Über den Zerfall des Agrarmarktes hinaus wäre auch ansonsten der Gemeinsame Markt gefährdet. Bei manchen könnte wohl auch die wirtschaftspolitische Disziplinierung durch die Rücksicht auf die eigene Währung – genauer gesagt: auf die eigene Zahlungsbilanz – abnehmen, so daß die Auseinanderentwicklung in stabile und weniger stabile Volkswirtschaften eher noch zunehmen könnte.
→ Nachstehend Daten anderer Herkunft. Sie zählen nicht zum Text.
(** [get_paths(node, paths, titles)].  The parameter [paths] is rebound to
    a new list on entry and so is not a parameter here; the list [paths]
    is local and returned, a value.  [titles] is the caller's list. *)
Fixpoint get_paths (node : FindingAidNode) (titles : Store.ref)
    : Store.py (list LeafPath) :=
  _ ⇐ Store.append titles (title node);
  match children node with
  | [] =>
      context ⇐ Store.copy titles;
      (* Remove the item's own title *)
      context ⇐ pop_value context;
      (* Reset title list: the name is bound to a new list *)
      titles' ⇐ Store.new_list;
      Store.ret [mkPath (node_id node) (title node) (PyStr.join " / " context)]
  | _ => get_paths_each (fun i => get_paths i titles) titles (children node) []
  end.

(** The loop that collects the paths of all the series:
    [paths.extend(get_paths(series, [], []))] *)
Fixpoint paths_loop (items : list FindingAidNode) (paths : list LeafPath)
    : Store.py (list LeafPath) :=
  match items with
  | [] => Store.ret paths
  | series :: r =>
      titles ⇐ Store.new_list;
      ps ⇐ get_paths series titles;
      paths_loop r (paths ++ ps)
  end.

Definition build_paths (items : list FindingAidNode) : Store.py (list LeafPath) :=
  paths_loop items [].

(** [get_paths(node)]: the call that leaves [titles] to its default *)
Definition get_paths_default (node : FindingAidNode) : Store.py (list LeafPath) :=
  get_paths node Store.default_titles.
(** The state in which the controller is left by one request. *)
Definition handle (r : Request) (s : State) : State :=
  match r with
  | POST_agents data uuid4 key now => (add_agent_manually data uuid4 key now s).2
  | DELETE_agent agent_id now => (delete_agent agent_id now s).2
  | POST_agent_commands agent_id command now =>
      (send_command agent_id command now s).1.2
  | POST_register data remote_addr uuid4 key now =>
      (register_agent data remote_addr uuid4 key now s).2
  | POST_checkin agent_id now => (agent_checkin agent_id now s).2
  | POST_result agent_id command_id result now =>
      (submit_result agent_id command_id result now s).1.2
  | WS_join_agent agent_id sid => (handle_join_agent agent_id sid s).1
  | WS_disconnect sid now => handle_disconnect sid now s
  end.

(** The requests of [rs] served one after the other, the first one first. *)
Definition run (rs : list Request) (s : State) : State :=
  foldl (λ st r, handle r st) s rs.

(** A state the controller is in after serving some requests one after the
    other, starting from [init]. *)
Definition reachable (s : State) : Prop := ∃ rs, s = run rs init.

(** [SELECT * FROM commands WHERE id = ?]: the ledger entry of a command. *)
Definition lookup_command (command_id : Z) (s : State) : option commands.row :=
  find (λ c, bool_decide (commands.id c = command_id)) (tbl_commands s).

(** The order PENDING, then SENT, then COMPLETED or FAILED on the status
    texts: [status_le x y] when a command of status [x] may later have
    status [y]. *)
Inductive status_le : string → string → Prop :=
| status_le_refl x : status_le x x
| status_le_pending_sent : status_le "pending" "sent"
| status_le_pending_completed : status_le "pending" "completed"
| status_le_pending_failed : status_le "pending" "failed"
| status_le_sent_completed : status_le "sent" "completed"
| status_le_sent_failed : status_le "sent" "failed".

(** ** The agent runtime: [C2Agent.execute_command]

    Command text is a string of 8-bit characters; [lower] and [strip] act on
    the ASCII range, as Python's [str.lower] and [str.strip] do there. What
    the agent prints on its console is not part of the model. *)

Module C2Agent.

(** An exception raised by a call into the host:
    [subprocess.TimeoutExpired], or any other subclass of [Exception];
    [str] is the text of [str(e)]. Signals that are no [Exception], such as
    [KeyboardInterrupt], are outside the model. *)
Inductive Exn : Type :=
| TimeoutExpired (str : string)
| OtherException (str : string).

Definition str (e : Exn) : string :=
  match e with TimeoutExpired m => m | OtherException m => m end.

(** A Python expression either has a value or raises. *)
Inductive Outcome (A : Type) : Type :=
| Returns (value : A)
| Raises (e : Exn).
Arguments Returns {A} value.
Arguments Raises {A} e.

(** The fields of [subprocess.CompletedProcess] that the agent reads. *)
Record CompletedProcess := {
  stdout : string;
  stderr : string;
  returncode : Z
}.

(** The answers of the host to the calls that one execution of
    [execute_command] can make, each at the moment the call is made; no path
    through it makes the same call twice. [platform_info] is the text [json.dumps(info, indent=2)] of the
    dictionary built by the [sysinfo] branch; [subprocess_run] takes the
    command line and the working directory. *)
Record Host := {
  os_chdir : string → Outcome unit;
  os_getcwd : Outcome string;
  getpass_getuser : Outcome string;
  socket_gethostname : Outcome string;
  platform_info : Outcome string;
  subprocess_run : string → string → Outcome CompletedProcess
}.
Ermöglicht worden sind die Beschlüsse, die gestern nacht gefaßt wurden und seit einem halben Jahr vorbereitet worden waren, durch ein zunehmendes geldpolitisches Stabilitätsbewußtsein in den Mitgliedsländern. Wenn man sich zum Beispiel die Inflationsraten der europäischen Mitgliedsländer im Jahre 1973 und 1974 anschaut und sie mit den Inflationsraten vergleicht, die all diese Nachbar- und Partnerländer heute erreicht haben, dann ist die Dämpfung der Inflation, die zwar in vielen Fällen nicht ausreicht, gleichwohl doch als ein wichtiger Erfolg der Umkehr des Bewußtseins nicht nur der Regierungen, auch der Parlamente, der öffentlichen Meinung, der Verbände, der Unternehmungen, der Gewerkschaften – wen immer Sie einbeziehen wollen – in jenen Staaten anzusehen.